Yeast-driven and bioimpedance-sensitive biohybrid soft robots

Soft robots are celebrated in biomedical and environmental-interaction scenarios for their compliance and deformability, but truly emulating the adaptive capabilities of living organisms requires tight coupling of actuation, sensing, and control. In recent years, researchers have begun embedding living cells or active materials into artificial structures to create biohybrid robots, leveraging unique biological functions—such as contraction, metabolism, and chemical communication—to achieve more agile motion and responsive feedback. Current approaches, however, typically face hurdles such as complex design and modeling, difficulty in batch manufacturing, and instability in long-term autonomous control. Moreover, enabling a robot to autonomously manage its internal living components demands real-time monitoring of their metabolic state. Traditional muscle- or bacteria-based systems usually depend on external optical, chemical, or electrical stimulation, leading to intricate feedback loops. Bioimpedance offers a non-invasive means of measuring the electrical properties of cells or tissues and has already found use in applications like fruit-quality assessment. “Compared with expensive muscle cultures or genetically engineered bacteria, ordinary yeast cells are inexpensive and easy to cultivate; during fermentation they naturally generate CO2 pressure that can directly power pneumatic soft actuators, and their metabolic activity can be tracked through impedance spectra.” said the author MennaAllah Soliman, a researcher at University of Sheffield, “Based on this, we propose a single-resistor oscillator (SCRO) circuit combined with a digital potentiometer, which can continuously track yeast impedance in a portable size, acting as both an "engine" and a "sensor", thus completing driving and state sensing in the same system.”

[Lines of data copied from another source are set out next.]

(** An exception of the host: the stub for its vector hands [handle_exception] the
    registers, the vector, the error code, or 0 for a vector without one, and where the
    fault was; and IRETQ goes on where the frame says when the handler returns, with
    the registers the frame has then. What is above the stack pointer stays. *)
Theorem exception_round_trip s v v' f vec code rip prog
    (Hisr : isr vec = Some prog) (Hint : interrupted s vec code rip)
    (Hhandler : handle_exception supported rdmsr crash_in_progress (fault_frame s vec code rip) v = Ok (f, v'))
    (Hfits : frame_fits f) :
  exists pc s', runs v prog prog (deliver cs ss vec code rip s)
      (interrupt_returns (trap_rip f) (trap_cs f) (trap_rflags f) (trap_rsp f) (trap_ss f), pc, s') /\
    (forall r, regs s' r = trap_gprs f r) /\ (forall b, sp s <= b -> memory s' b = memory s b).
Proof. by apply (isr_ok s v v'). Qed.

(** *** The wrappers *)

(** Each with the registers a callee must keep that its instruction may have changed when
    it faults: REP MOVSB counts in RDI and RSI. *)
Definition wrappers : list (list line * list gpr) :=
  [(rdmsr_wrapper, []); (wrmsr_wrapper, []); (invd_wrapper, []); (xsetbv_wrapper, []); (memcpy_wrapper, [rdi; rsi])].

Definition kept_but (l : list gpr) (g g' : gprs) : Prop := forall r, volatile_gpr r = false -> ~ In r l -> g r = g' r.
Definition nonvolatile_same : gprs -> gprs -> Prop := kept_but [].

Lemma wrapper_lines W l : In (W, l) wrappers -> exists after, from_label exception_instruction W = lab exception_instruction WRAPPED :: after.
Proof. unfold wrappers. cbn [In]. intros [[= <- <-] | [[= <- <-] | [[= <- <-] | [[= <- <-] | [[= <- <-] | []]]]]]; eexists; reflexivity. Qed.
Lemma cstr_char_array n s : (0 < n)%nat -> nonzero s -> cstr (char_array n s) = take (n - 1) s.
Proof.
  intros Hn Hs. unfold char_array.
  destruct (n - length (take (n - 1) s))%nat as [| k] eqn:E.
  { rewrite length_take in E. lia. }
  cbn [repeat]. by apply cstr_terminated, Forall_take.
Qed.

Lemma read_struct_short n f : (length f < n)%nat -> read_struct n f = None.
Proof. intros H. unfold read_struct. by destruct (Nat.leb_spec n (length f)); [lia |]. Qed.
End codec.

Lemma get_le_last n x : 0 <= x < 256 ^ Z.of_nat n -> get_le n (le_split n x) = (x, []).
Proof. intros Hx. rewrite <- (app_nil_r (le_split n x)). by apply get_le_app. Qed.

(** Decode the structure at the front, member by member. *)
Ltac read_members :=
  repeat first
    [ rewrite get_le_app by (done || unfold wrap, is_u64 in *; lia)
    | rewrite get_le_last by (done || unfold wrap, is_u64 in *; lia)
    | rewrite get_raw_app by (rewrite ?length_map, ?char_array_length; done || lia) ].

(** *** Modules *)

Definition module_ok (m : module_info) : Prop :=
  is_u64 (base m) /\ is_u64 (size m) /\ nonzero (name m) /\ nonzero (full_path m).
(** A module with its strings cut to what the file has room for. *)
Definition clip_module (m : module_info) : module_info :=
  mk_module (base m) (size m) (take 63 (name m)) (take 259 (full_path m)).

Lemma module_entry_length m : length (module_entry m) = sizeof_module_entry.
Proof.
  unfold module_entry. rewrite !length_app, !le_split_length, !char_array_length by (unfold max_name_length, max_path_length; lia).
  reflexivity.
Qed.
(* ===== verification/System.v ===== *)
(** * The cores together: [revhv-um/hypercall.cpp], [hypercall_intrin.asm],
    [for_each_cpu] of [revhv-um/utils.hpp]

    A thread of the controller runs VMCALL on one core after the other. The system
    is the virtual processors of all cores with the memory and the shared state;
    a hypercall is the exit of one core, with what that core sees of the others. *)
From Stdlib Require Import ZArith Lia List Bool.
From stdpp Require Import base numbers list option functions.
From S2P Require Import Prelude Ia32 Memory Mtrr Paging Trace TransitionCfg Ept Vmcs Vcpu.
From S2P Require Import Introspection Logging Hv VmExit Hypercall TraceFiles.

(** ** The system *)

(** A core is [virtualized] when it runs in VMX non-root operation under this
    hypervisor. *)
Record system := mk_system {
  cores : nat -> vcpu;
  virtualized : nat -> bool;
  memory : mem;
  core_msrs : nat -> Z -> Z;
  core_invepts : nat -> nat;
  g_hv : hypervisor
}.

(** What an exit of a core works on, and the system after it. *)
Definition enter (s : system) (cpu : nat) : machine :=
  mk_machine (cores s cpu) (memory s) (core_msrs s cpu) (core_invepts s cpu)
    ((g_hv s) <| vcpu_trace_buffers := fun d => trace_buffer (cores s (Z.to_nat d)) |>).
Definition leave (s : system) (cpu : nat) (m : machine) : system :=
  mk_system
    (fun d => if decide (d = cpu) then core m
              else (cores s d) <| trace_buffer := vcpu_trace_buffers (shared m) (Z.of_nat d) |>)
    (virtualized s) (physical_memory m) (<[cpu := msrs m]> (core_msrs s))
    (<[cpu := invepts m]> (core_invepts s)) (shared m).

This study explored the feasibility of using yeast as an actuation and sensing mechanism in soft robotics. First, the study investigated the potential of yeast as a source of mechanical power and the ability of a bioimpedance circuit to detect pressure changes. The experiments demonstrated that yeast can generate sufficient pressure for actuation, with pressure levels directly correlating with yeast impedance at a fixed volume. These findings underscore the potential for dynamic, real-time tracking of yeast-driven actuation, enabling timely adjustments for optimized fermentation performance. By integrating yeast dynamics equations with SCRO circuit equations, authors successfully modeled yeast growth rate and actuation power, paving the way for enhanced sensing and actuation capabilities in biohybrid systems. Additionally, authors observed a direct relationship between sugar concentration, actuator peak position, and the exerted force of the soft inflatable membrane actuator, indicating the influence of fermentation dynamics on actuator behavior.

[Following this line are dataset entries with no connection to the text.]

Lemma add_hook_added p orig hook :
  ept_inv p -> 0 <= orig ->
  exists p' ok, add_hook p orig hook = Ok (p', ok) /\ ept_inv p' /\ (ok = true -> hook_added orig hook p p').
Proof.
  intros Hp Ho. destruct (add_hook_ok p orig hook Hp Ho) as (p' & ok & E & Hi & H). exists p', ok.
  split; [exact E |]. split; [exact Hi |]. intros ->. destruct H as (Hh & _ & He). split; [exact Hi |]. split; [| exact He].
  destruct (add_hook_active _ _ _ _ E) as (hs & ptr & Eh). exists ptr. rewrite Hh in Eh |- *.
  by apply app_inj_tail in Eh as [_ ->].
Qed.

Lemma handle_ept_hook_ok m :
  tables_inv m -> 0 <= gpr_of m rdx ->
  exists m', handle_ept_hook m = Ok m' /\ tables_inv m' /\ shared m' = shared m /\
    physical_memory m' = physical_memory m /\
    (gpr_of m' rax <> 0 -> both (hook_added (gpr_of m rdx) (gpr_of m r8)) (core m) (core m')).
Proof.
  intros [Hno Hta] Hr. unfold handle_ept_hook.
  destruct (add_hook_added _ (gpr_of m rdx) (gpr_of m r8) Hno Hr) as (normal & ok1 & -> & Hno' & H1). cbn [obind].
  destruct ok1; cbn [obind].
  2: { eexists. split; [reflexivity |]. split; [by split |]. do 2 (split; [done |]). by intros []. }
  change (ept_pages_target (core (on_core m _))) with (ept_pages_target (core m)).
  destruct (add_hook_added _ (gpr_of m rdx) (gpr_of m r8) Hta Hr) as (target & ok2 & -> & Hta' & H2). cbn [obind].
  eexists. split; [reflexivity |]. split; [by split |]. split; [done |]. split; [done |].
  intros Hok. split; [by apply H1 |]. apply H2. by destruct ok2.
Qed.

Lemma hook_on_core s cpu orig hook :
  virtualized s cpu = true -> tables_inv (enter s cpu) -> 0 <= orig ->
  exists r s1, vmx_vmcall cpu ept_hook_number orig hook s = Ok (r, s1) /\
    virtualized s1 = virtualized s /\ memory s1 = memory s /\ (forall d, d <> cpu -> cores s1 d = cores s d) /\
    (r <> 0 -> both (hook_added orig hook) (cores s cpu) (cores s1 cpu)).
Proof.
  intros Hv Hi Ho. unfold vmx_vmcall. rewrite vmcall_keyed by done. cbn [run_hypercall].
  destruct (handle_ept_hook_ok (called s cpu ept_hook_number orig hook 0) Hi Ho) as (m & -> & Hi' & Hs & Hm & Hb).
  cbn [obind]. eexists _, _. split; [reflexivity |]. split; [done |]. split; [exact Hm |]. split.
  - intros d Hd. apply leave_other; [done |]. intros c. change (shared (advance supported m)) with (shared m). by rewrite Hs.
  - rewrite leave_same. intros Hok. destruct (Hb Hok) as [H1 H2]. by split.
Qed.

(** A hypercall on every core that returns on each. *)
Lemma on_each_cpu_ok (P : nat -> system -> bool -> Prop) n arg1 arg2 s :
  (forall i s b, (i < processors)%nat -> P i s b ->
    exists r s', vmx_vmcall i n arg1 arg2 s = Ok (r, s') /\ P (i + 1)%nat s' (b && negb (r =? 0))) ->
  P 0%nat s true -> exists s' b, on_each_cpu n arg1 arg2 s = Ok (s', b) /\ P processors s' b.
Proof.
  intros Hstep HP. unfold on_each_cpu.
  destruct (for_each_cpu_ok processors (fun i '(s, b) => P i s b)
    (fun cpu '(s, success) => let! (ret, s) := vmx_vmcall cpu n arg1 arg2 s in Ok (s, success && negb (ret =? 0))) (s, true))
    as ([s' b] & E & H); [| done | by exists s', b].
  intros i [s1 b] Hi H1. destruct (Hstep i s1 b Hi H1) as (r & s2 & E & H2).
  exists (s2, b && negb (r =? 0)). by rewrite E.
Qed.

(** One round of a loop over the cores that remembers whether all calls succeeded. *)
Lemma progress_round s (R : nat -> vcpu -> Prop) i s2 s3 ok r :
  progress s (fun c v => ok = true -> R c v) i s2 -> virtualized s3 = virtualized s2 ->
  (forall d, d <> i -> cores s3 d = cores s2 d) -> (r <> 0 -> R i (cores s3 i)) ->
  progress s (fun c v => ok && negb (r =? 0) = true -> R c v) (i + 1) s3.
Proof.
  intros [H1 H2 H3] Hv Ho Hd. apply (progress_next s _ i s2); [| done | done |].
  - split; [done | | done]. intros c Hc Hok. apply H2; [done |]. by apply andb_prop in Hok as [-> _].
  - intros Hok. apply andb_prop in Hok as [_ Hok]. apply Hd. by destruct (Z.eqb_spec r 0).
Qed.

Lemma hook_on_each s orig hook :
  (forall c, (c < processors)%nat -> virtualized s c = true /\ tables_inv (enter s c)) -> 0 <= orig ->
  exists s1 ok, on_each_cpu ept_hook_number orig hook s = Ok (s1, ok) /\ memory s1 = memory s /\
    (ok = true -> forall c, (c < processors)%nat -> both (hook_added orig hook) (cores s c) (cores s1 c)).
Proof.
  intros Hs Ho.
  destruct (on_each_cpu_ok (fun i s' ok => memory s' = memory s /\
      progress s (fun c v => ok = true -> both (hook_added orig hook) (cores s c) v) i s') ept_hook_number orig hook s)
    as (s1 & ok & E & Hm & HP).
  - intros i s2 ok Hi [Hm HP]. destruct (Hs i Hi) as [Hv Ht].
    assert (cores s2 i = cores s i) as Ei by (by apply (progress_rest _ _ _ _ HP)).
    destruct (hook_on_core s2 i orig hook) as (r & s3 & E & Hv3 & Hm3 & Ho3 & Hd).
    + by rewrite (progress_virtualized _ _ _ _ HP).
    + unfold tables_inv in *. cbn [enter core] in *. by rewrite Ei.
    + done.
    + exists r, s3. split; [exact E |]. split; [congruence |].
      apply (progress_round s _ i s2 s3 ok r HP Hv3 Ho3). intros Hok. rewrite <- Ei. by apply Hd.
  - split; [done | apply progress_start].
  - exists s1, ok. split; [exact E |]. split; [exact Hm |]. intros Hok c Hc. by apply (progress_done _ _ _ _ HP).
Qed.

(** *** A hook *)

Definition page_of (va : Z) : Z := Z.land va (not64 0xFFF).
Definition page_offset (va : Z) : Z := Z.land va 0xFFF.

(** The pool gives blocks of their own. *)
Record pools_fresh (k : kernel) (s : system) (target_function : Z) : Prop := {
  trampoline_fresh : forall a n, trampoline_pool k = Some a ->
    overwritten (Z.to_nat absolute_jump_size) (memory s) target_function 0 = Ok (Some n) ->
    is_u64 a /\ block a (n + absolute_jump_size) /\ apart a (n + absolute_jump_size) (page_of target_function) page_size;
  exec_page_fresh : forall a, exec_page_pool k = Some a ->
    is_u64 a /\ block a page_size /\ apart a page_size (page_of target_function) page_size /\
    forall b n, trampoline_pool k = Some b ->
      overwritten (Z.to_nat absolute_jump_size) (memory s) target_function 0 = Ok (Some n) ->
      apart a page_size b (n + absolute_jump_size)
}.

(** A hook is in place: [n] bytes of the function are in the trampoline in front of a jump to
    the rest of it, the other page is a copy with a jump to the hook over the start of the
    function, nothing else in memory has changed, and the tables of all cores have the
    hook. *)
Record hook_installed (target_function hook_function trampoline exec_page n : Z) (s s' : system) : Prop := {
  installed_size : absolute_jump_size <= n /\ page_offset target_function + n < page_size;
  installed_trampoline : code_at (kernel_memory (memory s')) trampoline
    (copied (memory s) target_function n ++ absolute_jmp (target_function +64 n));
  installed_page : forall i, 0 <= i < page_size ->
    kernel_memory (memory s') (exec_page +64 i) =
      if (page_offset target_function <=? i) && (i <? page_offset target_function + absolute_jump_size)
      then nth (Z.to_nat (i - page_offset target_function)) (absolute_jmp hook_function) 0
      else kernel_memory (memory s) (page_of target_function +64 i);
  installed_rest : forall x, outside trampoline (n + absolute_jump_size) x -> outside exec_page page_size x ->
    memory s' x = memory s x;
  installed_tables : forall c, (c < processors)%nat ->
    both (hook_added (Z.shiftr (physical target_function) 12) (Z.shiftr (physical exec_page) 12)) (cores s c) (cores s' c)
}.

Lemma nth_app_at (l l' : list Z) i :
  0 <= i < Z.of_nat (length l + length l') ->
  nth (Z.to_nat i) (l ++ l') 0 =
    if (Z.of_nat (length l) <=? i) && (i <? Z.of_nat (length l) + Z.of_nat (length l'))
    then nth (Z.to_nat (i - Z.of_nat (length l))) l' 0 else nth (Z.to_nat i) l 0.
Proof.
  intros Hi. destruct (_ && _) eqn:E.
  - rewrite app_nth2 by lia. f_equal. lia.
  - apply app_nth1. lia.
Qed.

(** The two blocks. *)
Lemma hook_memory m target_function hook_function a b n :
  let m1 := kernel_store (kernel_copy m a target_function n) (a +64 n) (absolute_jmp (target_function +64 n)) in
  let m2 := kernel_store (kernel_copy m1 b (page_of target_function) page_size)
              (b +64 page_offset target_function) (absolute_jmp hook_function) in
  absolute_jump_size <= n -> 0 <= page_offset target_function -> page_offset target_function + n < page_size ->
  is_u64 a -> block a (n + absolute_jump_size) -> apart a (n + absolute_jump_size) (page_of target_function) page_size ->
  is_u64 b -> block b page_size -> apart b page_size a (n + absolute_jump_size) ->
  code_at (kernel_memory m2) a (copied m target_function n ++ absolute_jmp (target_function +64 n)) /\
  (forall i, 0 <= i < page_size -> kernel_memory m2 (b +64 i) =
     if (page_offset target_function <=? i) && (i <? page_offset target_function + absolute_jump_size)
     then nth (Z.to_nat (i - page_offset target_function)) (absolute_jmp hook_function) 0
     else kernel_memory m (page_of target_function +64 i)) /\
  forall x, outside a (n + absolute_jump_size) x -> outside b page_size x -> m2 x = m x.
Proof.
  intros m1 m2 Hn Ho Hp Ha Hba Hpa Hb Hbb Hab. unfold absolute_jump_size, page_size in *.
  assert (forall x, outside b 4096 x -> m2 x = m1 x) as H2.
  { intros x Hx. apply (patched_outside _ _ _ _ _ _ 4096); rewrite ?absolute_jmp_length; unfold page_size; [done | done | lia ..]. }
  assert (forall x, outside a (n + 14) x -> m1 x = m x) as H1.
  { intros x Hx. apply (patched_outside _ _ _ _ _ _ (n + 14)); rewrite ?absolute_jmp_length; [done | done | lia ..]. }
  split; [| split].
  - intros i Hi. rewrite length_app, copied_length, absolute_jmp_length in Hi.
    unfold kernel_memory at 1. rewrite H2 by (apply Hab; lia). fold (kernel_memory m1 (a +64 i)).
    rewrite nth_app_at by (rewrite copied_length, absolute_jmp_length; lia).
    rewrite copied_length, Z2Nat.id by lia. unfold m1.
    rewrite (patched_at _ _ _ _ _ _ (n + 14)) by (rewrite ?absolute_jmp_length; done || lia).
    destruct (_ && _) eqn:E; [done |]. rewrite absolute_jmp_length in E.
    assert (i < n) by (destruct (Z.leb_spec n i), (Z.ltb_spec i (n + Z.of_nat 14)); first [done | lia]).
    by rewrite nth_copied by lia.
  - intros i Hi. unfold m2. rewrite (patched_at _ _ _ _ _ _ 4096)
      by (rewrite ?absolute_jmp_length; unfold page_size; done || lia).
    rewrite absolute_jmp_length. change (Z.of_nat 14) with 14. destruct (_ && _); [done |].
    unfold kernel_memory. apply H1, Hpa. lia.
  - intros x Hx Hx'. by rewrite H2, H1.
Qed.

Then this paper explores using 2 types of soft actuators—a soft limb and an inflatable membrane—to test the capability of yeast to actuate robots while sensing both internal and external states using bioimpedance. The experiments with soft limb designs revealed a complex interaction between yeast fermentation and robot motion, particularly regarding deflection angle under varying temperatures. By correlating impedance frequency with robot movement, authors established a method for monitoring yeast dynamics and predicting actuator behavior as a proprioceptive sensor. The results indicate that temperature variations significantly affect the acceleration and deceleration of limb motion, suggesting that temperature can effectively control yeast actuation. This study also demonstrates that yeast impedance frequency is a reliable indicator of yeast state. In the experiments involving an inflatable membrane actuator without a separate yeast chamber, authors gained insights into the practical application of yeast-driven actuation by incorporating yeast directly into the actuator. The inflatable membrane actuator effectively responded to external forces, with noticeable changes in pressure and frequency. Cross-correlation analysis showed significant positive correlations between applied force, pressure, and frequency responses.

Yeast-driven actuators hold immense potential for powering and controlling soft robotics systems. This study investigates the feasibility of using yeast for actuation and sensing in soft robotics, demonstrating that yeast fermentation can generate mechanical power and be sensed through bioimpedance. This study paves the way for enhanced biohybrid systems with integrated sensing and actuation capabilities. “While yeast-driven actuation demonstrates significant potential, several challenges and limitations must be addressed to optimize its use. For example, the high growth rate of yeast can cause rapid fluctuations in frequency readings and actuator performance, complicating precise control and long-term operation of yeast-driven robots. One critical area for future research is the deactivation process of yeast-driven actuation.” said MennaAllah Soliman.

Authors of the paper include MennaAllah Soliman, Frederick Forbes, and Dana D. Damian.

The work is supported by 2 EPSRC DTP PhD scholarships from the School of Electrical and Electronic Engineering at the University of Sheffield.

The paper, “Yeast-Driven and Bioimpedance-Sensitive Biohybrid Soft Robots” was published in the journal Cyborg and Bionic Systems on Apr. 25, 2025, at DOI: 10.34133/cbsystems.0233.